A free market public policy research organization is telling Idaho lawmakers that a state insurance exchange would violate Idaho’s Health Freedom Act (IHFA), which declares that Idahoans can’t be compelled to purchase insurance or face a penalty for their refusal to do so.
The Arizona-based Goldwater Institute wrote lawmakers Wednesday, offering a different take on the issue than that of Idaho Attorney General Lawrence Wasden, who concluded that the Health Freedom Act, signed by Gov. Butch Otter in 2010, does not conflict with the Otter’s proposed insurance exchange.
Christina Sandefur, an attorney with Goldwater’s Scharf-Norton Center for Constitutional Litigation, wrote that states that have passed legislation similar to Idaho can help block the insurance mandates and tax penalty provisions in the Patient Protection and Affordable Care Act (PPACA).
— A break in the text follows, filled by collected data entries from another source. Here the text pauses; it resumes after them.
(** * Pomodoro timer (timer.js): a shallow embedding and its properties

    The client-side timer script keeps its whole state in module-level
    variables, reads and writes a handful of page elements, and talks to the
    browser through [setInterval], [setTimeout], [localStorage] and [fetch].
    The embedding threads one [State] record through every function of the
    script: the module variables, the page elements the script looks up by id,
    and the part of the browser the script can observe.

    Conventions.
    - JavaScript numbers that hold counts, minutes and seconds are [Z];
      [NaN] is [None] where an operation can produce it.
    - A [Date] is the number of milliseconds since the epoch; [new Date()]
      takes the current instant as an explicit argument [now].
    - Goal ids are the AUTO_INCREMENT keys of the [goals] table, rendered as
      the [value] of the goal selector's options; the placeholder option has
      the empty value, which is [None] here.
    - The timer page carries every element the script asks for, so the
      [if (element)] guards are taken on their true side.  Writes that only
      repaint the page (time display, progress bar, session list markup) are
      left out; the status line and the controls' [disabled] flags are kept.
*)

From Stdlib Require Import ZArith List String Ascii Bool Lia.
From stdpp Require Import base option list gmap strings pretty.
Import ListNotations.
Local Open Scope Z_scope.

(** ** JavaScript helpers *)

(** Errors the script can raise. *)
Inductive JsError :=
  | ReferenceError (name : string)
  | TypeError (what : string).

(** [StrWhiteSpaceChar], on the ASCII range: TAB, LF, VT, FF, CR, SP. *)
Definition isStrWhiteSpaceChar (c : ascii) : bool :=
  let n := N_of_ascii c in ((9 <=? n) && (n <=? 13) || (n =? 32))%N.

Fixpoint trimStart (s : string) : string :=
  match s with
  | String c r => if isStrWhiteSpaceChar c then trimStart r else s
  | EmptyString => s
  end.

(** Value of a digit in radix up to 36. *)
Definition digitValue (c : ascii) : option Z :=
  let n := Z.of_N (N_of_ascii c) in
  if (48 <=? n) && (n <=? 57) then Some (n - 48)
  else if (97 <=? n) && (n <=? 122) then Some (n - 87)
  else if (65 <=? n) && (n <=? 90) then Some (n - 55)
  else None.

(** The longest prefix of [s] made of radix-[R] digits. *)
Fixpoint radixDigits (R : Z) (s : string) : list Z :=
  match s with
  | String c r =>
      match digitValue c with
      | Some d => if d <? R then d :: radixDigits R r else []
      | None => []
      end
  | EmptyString => []
  end.

Definition mathInt (R : Z) (ds : list Z) : Z :=
  fold_left (fun acc d => acc * R + d) ds 0.

Definition stripSign (s : string) : Z * string :=
  match s with
  | String "-" r => (-1, r)
  | String "+" r => (1, r)
  | _ => (1, s)
  end.

Definition stripHexPrefix (s : string) : Z * string :=
  match s with
  | String "0" (String "x" r) => (16, r)
  | String "0" (String "X" r) => (16, r)
  | _ => (10, s)
  end.
(** Wherever the data-transfer loop stands or is left, the window is a
    run of consecutive sequence numbers without duplicates that starts
    at 1 or above ([window_run]): at the top of the loop, where
    [recvfrom] is called, after "DATA Finished" and where an exception
    has ended the loop.  The run ends just below the next sequence
    number to send, with one exception: where the loop was ended by
    the [struct.error] of sequence number 65536 the run can end at
    65536 itself, which [sendPacket] appended before [createPacket]
    failed.  [o] is how the loop stands after the receive outcomes
    [evs], [o1] how an iteration that starts there stands after its
    window is filled. *)
Theorem window_is_consecutive_run (content : bytes) (evs : list recv_event)
        (o : flow sender) :
  established_loop native now window_size evs (initial_sender content) = Some o ->
  window_run o /\
  forall st o1,
    o = Next st ->
    fill_or_finish native now window_size st = Some o1 ->
    window_run o1.
Proof.
  intros Hrun.
  pose proof (established_loop_outcome native now window_size content evs _ _
                (initial_sender_inv native content) Hrun) as Hout.
  split; [exact (outcome_window_run native content o Hout)|].
  intros st o1 -> Hfill.
  apply (outcome_window_run native content).
  exact (fill_or_finish_outcome native now window_size content st o1 Hout Hfill).
Qed.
“State exchanges that conform to PPACA are inconsistent with this safeguard because they are the key vehicles for implementing the individual mandate tax. States that create exchanges are required to hand over to the federal government names and other sensitive information about citizens and their health care choices and must play key roles in enforcing the penalty on those who do not purchase the requisite insurance,” Sandefur said. “A majority of states have already declined to establish state-funded exchanges, including fifteen Health Care Freedom Act states. Idaho is in a position to stand up against federal overreach by refusing to become Washington, D.C.’s agent in implementing PPACA. I hope you will continue to respect Idaho’s commitment to protecting the health care freedom of its citizens by rejecting a state exchange.”
Idaho’s Wasden and his office reached a different conclusion. In a letter opining on whether the Health Freedom Act would have to be repealed in order to accommodate the state insurance exchange, deputy attorney general Brian Kane wrote that the answer is “likely no.”
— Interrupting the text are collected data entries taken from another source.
(** X17: a valid instrument reads [numberOfRegisters] registers (function
    code 3 or 4) from a line that holds the conforming response: the frame of
    the byte count [2 * numberOfRegisters] followed by that many data bytes.
    The request is written once, and the method returns the list of the
    registers, one integer [hi * 256 + lo] per pair of data bytes, whether
    the read size is precalculated or not. *)
Theorem X17_read_registers_returns rt self registeraddress numberOfRegisters functioncode
    minimum_silent_period data w :
  valid_instrument self ->
  _calculate_minimum_silent_period (baudrate self) = Ok minimum_silent_period ->
  functioncode = 3 \/ functioncode = 4 ->
  0 <= registeraddress <= 65535 -> 1 <= numberOfRegisters <= 255 ->
  Z.of_nat (length data) = 2 * numberOfRegisters ->
  let request :=
    frame (address self) functioncode
      [registeraddress / 256; registeraddress mod 256;
       numberOfRegisters / 256; numberOfRegisters mod 256] in
  echo_ok self request w = true ->
  response_on_line self w
    = frame (address self) functioncode (2 * numberOfRegisters :: data) ->
  let run := read_registers rt self registeraddress numberOfRegisters functioncode w in
  fst run = Ok (VList (map VInt (registers_of_bytes data)))
  /\ length (registers_of_bytes data) = Z.to_nat numberOfRegisters
  /\ writes (trace (snd run)) = writes (trace w) ++ [(port self, request)].
Proof.
  intros Hv Hmsp Hf Ha Hn Hlen request Hecho Hline run.
  assert (Hfc : 1 <= functioncode <= 127) by (destruct Hf as [-> | ->]; lia).
  destruct (bytearrayToValuelist_registers data numberOfRegisters ltac:(lia) Hlen)
    as [Hdec Hcount].
  subst run. rewrite (read_registers_run rt self _ _ _ w Hf Ha Hn). cbv zeta. cbn [fst snd].
  rewrite (performCommand_fst _ _ _ _ w Hv Hfc Hmsp).
  rewrite (performCommand_snd _ _ _ _ w Hv Hfc Hmsp).
  split; [|split; [exact Hcount|]].
  - rewrite (communicate_outcome_answer _ _ _ _ _
               (frame (address self) functioncode (2 * numberOfRegisters :: data)) Hecho);
      [| |discriminate].
    + cbn [mbind result_bind].
      rewrite (extractPayload_validate (Bytes _)) by (exact I || apply Hv || exact Hfc).
      cbn [buf_data]. rewrite (validate_frame _ _ _ Hfc). cbn [reported mbind result_bind].
      rewrite (check_read_registers rt _ _ _ _ Hf).
      assert (Hcount_ok : _checkResponseByteCount (ByteArray (2 * numberOfRegisters :: data))
                          = Ok tt).
      { apply checkResponseByteCount_iff. exists data. rewrite Hlen. reflexivity. }
      rewrite Hcount_ok. cbn [mbind result_bind]. rewrite slice_from_1.
      unfold buf_len. cbn [buf_data]. rewrite Hlen.
      replace (2 * numberOfRegisters =? numberOfRegisters * 2) with true
        by (symmetry; apply Z.eqb_eq; lia).
      cbn [negb]. exact Hdec.
    + rewrite <- Hline. apply answer_read_whole. rewrite Hline, frame_length.
      rewrite (read_size self _ _ _ (proj2 Hv) Hf) by lia. cbn [length].
      destruct (precalculate_read_size self); lia.
  - rewrite communicate_outcome_trace, writes_app, writes_exchange. reflexivity.
Qed.

(** X17 on the default instrument at address 1 reading one register at
    address 0, the slave answering 01 03 02 00 2A 39 9B. *)
Lemma X17_witness :
  fst (read_registers strict_runtime (Instrument_init 1 1) 0 1 3
         (mkWorld [100; 101; 105] [[0x01; 0x03; 0x02; 0x00; 0x2A; 0x39; 0x9B]] ∅ []))
    = Ok (VList (map VInt (registers_of_bytes [0x00; 0x2A])))
  /\ length (registers_of_bytes [0x00; 0x2A]) = Z.to_nat 1
  /\ writes (trace (snd (read_registers strict_runtime (Instrument_init 1 1) 0 1 3
         (mkWorld [100; 101; 105] [[0x01; 0x03; 0x02; 0x00; 0x2A; 0x39; 0x9B]] ∅ []))))
     = writes [] ++ [(1, frame 1 3 [0 / 256; 0 mod 256; 1 / 256; 1 mod 256])].
Proof.
  apply (X17_read_registers_returns strict_runtime (Instrument_init 1 1) 0 1 3
           (S754_finite false 4515327751400107 (-50)) [0x00; 0x2A]
           (mkWorld [100; 101; 105] [[0x01; 0x03; 0x02; 0x00; 0x2A; 0x39; 0x9B]] ∅ [])).
  - split; [cbn; lia|reflexivity].
  - exact default_silent_period.
  - left. reflexivity.
  - lia.
  - lia.
  - reflexivity.
  - reflexivity.
  - vm_compute. reflexivity.
Defined.

(** X18: when the slave answers a read of registers with an exception
    response (its address, the function code with bit 7 set, one exception
    code and the checksum), [read_registers] raises the [ValueError] of a
    slave-reported error, whatever the exception code. *)
Theorem X18_read_registers_slave_exception rt self registeraddress numberOfRegisters
    functioncode minimum_silent_period exceptioncode w :
  valid_instrument self ->
  _calculate_minimum_silent_period (baudrate self) = Ok minimum_silent_period ->
  functioncode = 3 \/ functioncode = 4 ->
  0 <= registeraddress <= 65535 -> 1 <= numberOfRegisters <= 255 ->
  let request :=
    frame (address self) functioncode
      [registeraddress / 256; registeraddress mod 256;
       numberOfRegisters / 256; numberOfRegisters mod 256] in
  echo_ok self request w = true ->
  response_on_line self w = frame (address self) (functioncode + 128) [exceptioncode] ->
  fst (read_registers rt self registeraddress numberOfRegisters functioncode w)
  = Raise (ValueError "The slave is indicating an error").
Proof.
  intros Hv Hmsp Hf Ha Hn request Hecho Hline.
  assert (Hfc : 1 <= functioncode <= 127) by (destruct Hf as [-> | ->]; lia).
  rewrite (read_registers_run rt self _ _ _ w Hf Ha Hn). cbv zeta. cbn [fst snd].
  rewrite (performCommand_fst _ _ _ _ w Hv Hfc Hmsp).
  rewrite (communicate_outcome_answer _ _ _ _ _
             (frame (address self) (functioncode + 128) [exceptioncode]) Hecho);
    [| |discriminate].
  - cbn [mbind result_bind].
    rewrite (extractPayload_validate (Bytes _)) by (exact I || apply Hv || exact Hfc).
    cbn [buf_data]. rewrite validate_frame_header, Z.eqb_refl. cbn [negb].
    replace (functioncode + 128 =? Z.setbit functioncode 7) with true
      by (destruct Hf as [-> | ->]; reflexivity).
    reflexivity.
  - rewrite <- Hline. apply answer_read_whole. rewrite Hline, frame_length.
    rewrite (read_size self _ _ _ (proj2 Hv) Hf) by lia. cbn [length].
    destruct (precalculate_read_size self); lia.
Qed.

(** X18 on the default instrument at address 1: the slave answers
    01 83 02 C0 F1, the exception 2 to function code 3. *)
Lemma X18_witness :
  fst (read_registers strict_runtime (Instrument_init 1 1) 0 1 3
         (mkWorld [100; 101; 105] [[0x01; 0x83; 0x02; 0xC0; 0xF1]] ∅ []))
  = Raise (ValueError "The slave is indicating an error").
Proof.
  apply (X18_read_registers_slave_exception strict_runtime (Instrument_init 1 1) 0 1 3
           (S754_finite false 4515327751400107 (-50)) 0x02
           (mkWorld [100; 101; 105] [[0x01; 0x83; 0x02; 0xC0; 0xF1]] ∅ [])).
  - split; [cbn; lia|reflexivity].
  - exact default_silent_period.
  - left. reflexivity.
  - lia.
  - lia.
  - reflexivity.
  - vm_compute. reflexivity.
Defined.

Lemma communicate_outcome_ok self request size minimum_silent_period w response :
  fst (communicate_outcome self request size minimum_silent_period w) = Ok response ->
  response = Bytes (answer_read self size w).
Proof.
  unfold communicate_outcome.
  destruct (echo_ok self request w); cbn [fst]; [|discriminate].
  destruct (length (answer_read self size w) =? 0)%nat; [discriminate|].
  intros [= <-]. reflexivity.
Qed.

Lemma frame_payload_bytes slaveaddress functioncode payload :
  Forall is_byte (frame slaveaddress functioncode payload) -> Forall is_byte payload.
Proof.
  unfold frame. cbv zeta. intros H. apply Forall_app in H as [H _].
  inversion H as [|? ? _ H1]; subst. inversion H1 as [|? ? _ H2]; subst. exact H2.
Qed.

(** What [_performCommand] returns from a line of bytes is a [bytearray]
    of bytes; the answer read was its frame. *)
Lemma performCommand_payload self functioncode payload minimum_silent_period w payloadFromSlave :
  valid_instrument self -> 1 <= functioncode <= 127 ->
  _calculate_minimum_silent_period (baudrate self) = Ok minimum_silent_period ->
  fst (_performCommand self functioncode (ByteArray payload) w) = Ok payloadFromSlave ->
  exists received,
    payloadFromSlave = ByteArray received
    /\ answer_read self (number_of_bytes_to_read_for self functioncode (ByteArray payload)) w
       = frame (address self) functioncode received.
Proof.
  intros Hv Hf Hmsp. rewrite (performCommand_fst _ _ _ _ w Hv Hf Hmsp).
  destruct (fst (communicate_outcome _ _ _ _ _)) as [response|e] eqn:Hco;
    cbn [mbind result_bind]; [|discriminate].
  apply communicate_outcome_ok in Hco. subst response.
  rewrite (extractPayload_validate (Bytes _)) by (exact I || apply Hv || exact Hf).
  cbn [buf_data].
  destruct (validate _ _ _) as [| | | | |received] eqn:Hval; try discriminate.
  intros [= <-]. exists received. split; [reflexivity|].
  apply validate_payload_frame, Hval.
Qed.

Lemma answer_read_bytes self size w :
  Forall is_byte (response_on_line self w) -> Forall is_byte (answer_read self size w).
Proof. intros H. unfold answer_read. apply Forall_take, H. Qed.

(** X19: [read_registers] accepts a count of up to 255 registers, but for
    a count above 127 no response made of bytes passes its checks: the byte
    count of the response, a single byte, would have to be twice the count.
    Whatever bytes the line delivers, the call raises. *)
Theorem X19_read_above_127_registers_raises rt self registeraddress numberOfRegisters
    functioncode minimum_silent_period w :
  valid_instrument self ->
  _calculate_minimum_silent_period (baudrate self) = Ok minimum_silent_period ->
  functioncode = 3 \/ functioncode = 4 ->
  0 <= registeraddress <= 65535 -> 128 <= numberOfRegisters <= 255 ->
  Forall is_byte (response_on_line self w) ->
  exists e,
    fst (read_registers rt self registeraddress numberOfRegisters functioncode w) = Raise e.
Proof.
  intros Hv Hmsp Hf Ha Hn Hbytes.
  assert (Hfc : 1 <= functioncode <= 127) by (destruct Hf as [-> | ->]; lia).
  assert (Hn1 : 1 <= numberOfRegisters <= 255) by lia.
  rewrite (read_registers_run rt self _ _ _ w Hf Ha Hn1). cbv zeta. cbn [fst snd].
  destruct (fst (_performCommand self functioncode _ w)) as [payloadFromSlave|e] eqn:Hrun;
    cbn [mbind result_bind]; [|eexists; reflexivity].
  destruct (performCommand_payload _ _ _ _ _ _ Hv Hfc Hmsp Hrun) as (received & -> & Hans).
  assert (Hrec : Forall is_byte received).
  { apply (frame_payload_bytes (address self) functioncode). rewrite <- Hans.
    apply answer_read_bytes, Hbytes. }
  rewrite (check_read_registers rt _ _ _ _ Hf).
  destruct (_checkResponseByteCount (ByteArray received)) as [[]|e] eqn:Hcount;
    cbn [mbind result_bind]; [|eexists; reflexivity].
  apply checkResponseByteCount_iff in Hcount as [rest ->].
  rewrite slice_from_1. unfold buf_len. cbn [buf_data].
  destruct (Z.eqb_spec (Z.of_nat (length rest)) (numberOfRegisters * 2)) as [E|E];
    cbn [negb]; [|eexists; reflexivity].
  exfalso. inversion Hrec as [|? ? Hb _]; subst. unfold is_byte in Hb. lia.
Qed.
“Health exchanges merely establish a mechanism for health insurance plans to be marketed. Whether the ‘individual mandate,’ which is the apparent object of the IHF A, embodies sound public policy is a separate issue,” Kane wrote. “I also must emphasize that state officials and political subdivisions have no enforcement responsibilities with respect to the individual mandate.” That responsibility rests with the Internal Revenue Service, Kane said.
Critics, however, side with Goldwater on the matter. Michael Cannon, of the Cato Institute, said Wednesday that there’s more to a state insurance exchange than merely marketing health insurance plans.
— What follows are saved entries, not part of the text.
(** C9. The edit and delete controls of the company page hang on one
    test, the department identifier of the current user being 1.  The
    table has its Actions column, and each row its edit and delete
    buttons, if and only if that identifier is 1 (the table itself is on
    screen once the list has loaded).  For any other user the click
    handlers of the buttons only show an error and change nothing, and the
    update and delete handlers of the dialogs, which act on the selected
    company, send no request, show the error and change nothing; the
    company list is the same afterwards in every case. *)
Theorem company_controls_are_gated (st : State) :
  ("Actions" ∈ tableHeader st ↔ currentDepartment st = Some 1)
  ∧ (∀ idx c, is_Some (row_actions (tableRow st idx c)) ↔ currentDepartment st = Some 1)
  ∧ (∀ header body editDialog deleteDialog,
       render toLowerCase st = Page header body editDialog deleteDialog →
       ("Actions" ∈ header ↔ currentDepartment st = Some 1))
  ∧ (currentDepartment st ≠ Some 1 →
     (∀ c, handleEditClick c st
           = (st, [toast_error
                     "You don't have permission to edit companies. Only SuperAdmin can edit."]))
     ∧ (∀ c, handleDeleteClick c st
             = (st, [toast_error
                       "You don't have permission to delete companies. Only SuperAdmin can delete."]))
     ∧ (∀ res refetch, is_Some (selectedCompany st) →
          handleUpdate API_BASE res refetch st
          = (st, [toast_error
                    "You don't have permission to edit companies. Only SuperAdmin can edit."]))
     ∧ (∀ res, is_Some (selectedCompany st) →
          handleDelete API_BASE res st
          = (st, [toast_error
                    "You don't have permission to delete companies. Only SuperAdmin can delete."]))
     ∧ (∀ res refetch,
          companies (handleUpdate API_BASE res refetch st).1 = companies st)
     ∧ (∀ res, companies (handleDelete API_BASE res st).1 = companies st)).
Proof.
  assert (Hheader : "Actions" ∈ tableHeader st ↔ currentDepartment st = Some 1).
  { rewrite <- isSuperAdmin_iff. unfold tableHeader.
    destruct (isSuperAdmin st); split; try done.
    - intros _. apply elem_of_app. right. left.
    - intros Hin. exfalso. revert Hin. simpl.
      apply (bool_decide_unpack _). vm_compute. exact I. }
  split; [exact Hheader|]. split; [|split].
  - intros idx c. rewrite <- isSuperAdmin_iff. unfold tableRow. simpl.
    destruct (isSuperAdmin st); split;
      first [done | by intros _; eexists | by intros [? ?]].
  - intros header body editDialog deleteDialog. unfold render.
    destruct (loading st); [discriminate|]. by intros [= <- _ _ _].
  - intros Hne. apply not_isSuperAdmin in Hne.
    unfold handleEditClick, handleDeleteClick, handleUpdate, handleDelete.
    rewrite Hne. simpl.
    split; [done|]. split; [done|]. split; [|split; [|split]].
    + by intros res refetch [selected ->].
    + by intros res [selected ->].
    + intros res refetch. by destruct (selectedCompany st).
    + intros res. by destruct (selectedCompany st).
Qed.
“Exchanges are new government bureaucracies that enforce ObamaCare’s many regulations, channel billions in deficit-financed government subsidies to private health insurance companies, and help the IRS penalize individuals and employers who fail to purchase government-approved insurance,” Cannon wrote. “So far, some 32 states have refused to establish an Exchange themselves. If Idaho’s legislature authorizes an Exchange, they will make Idaho the only state where a Republican legislature and governor acted together to implement this essential piece of ObamaCare.”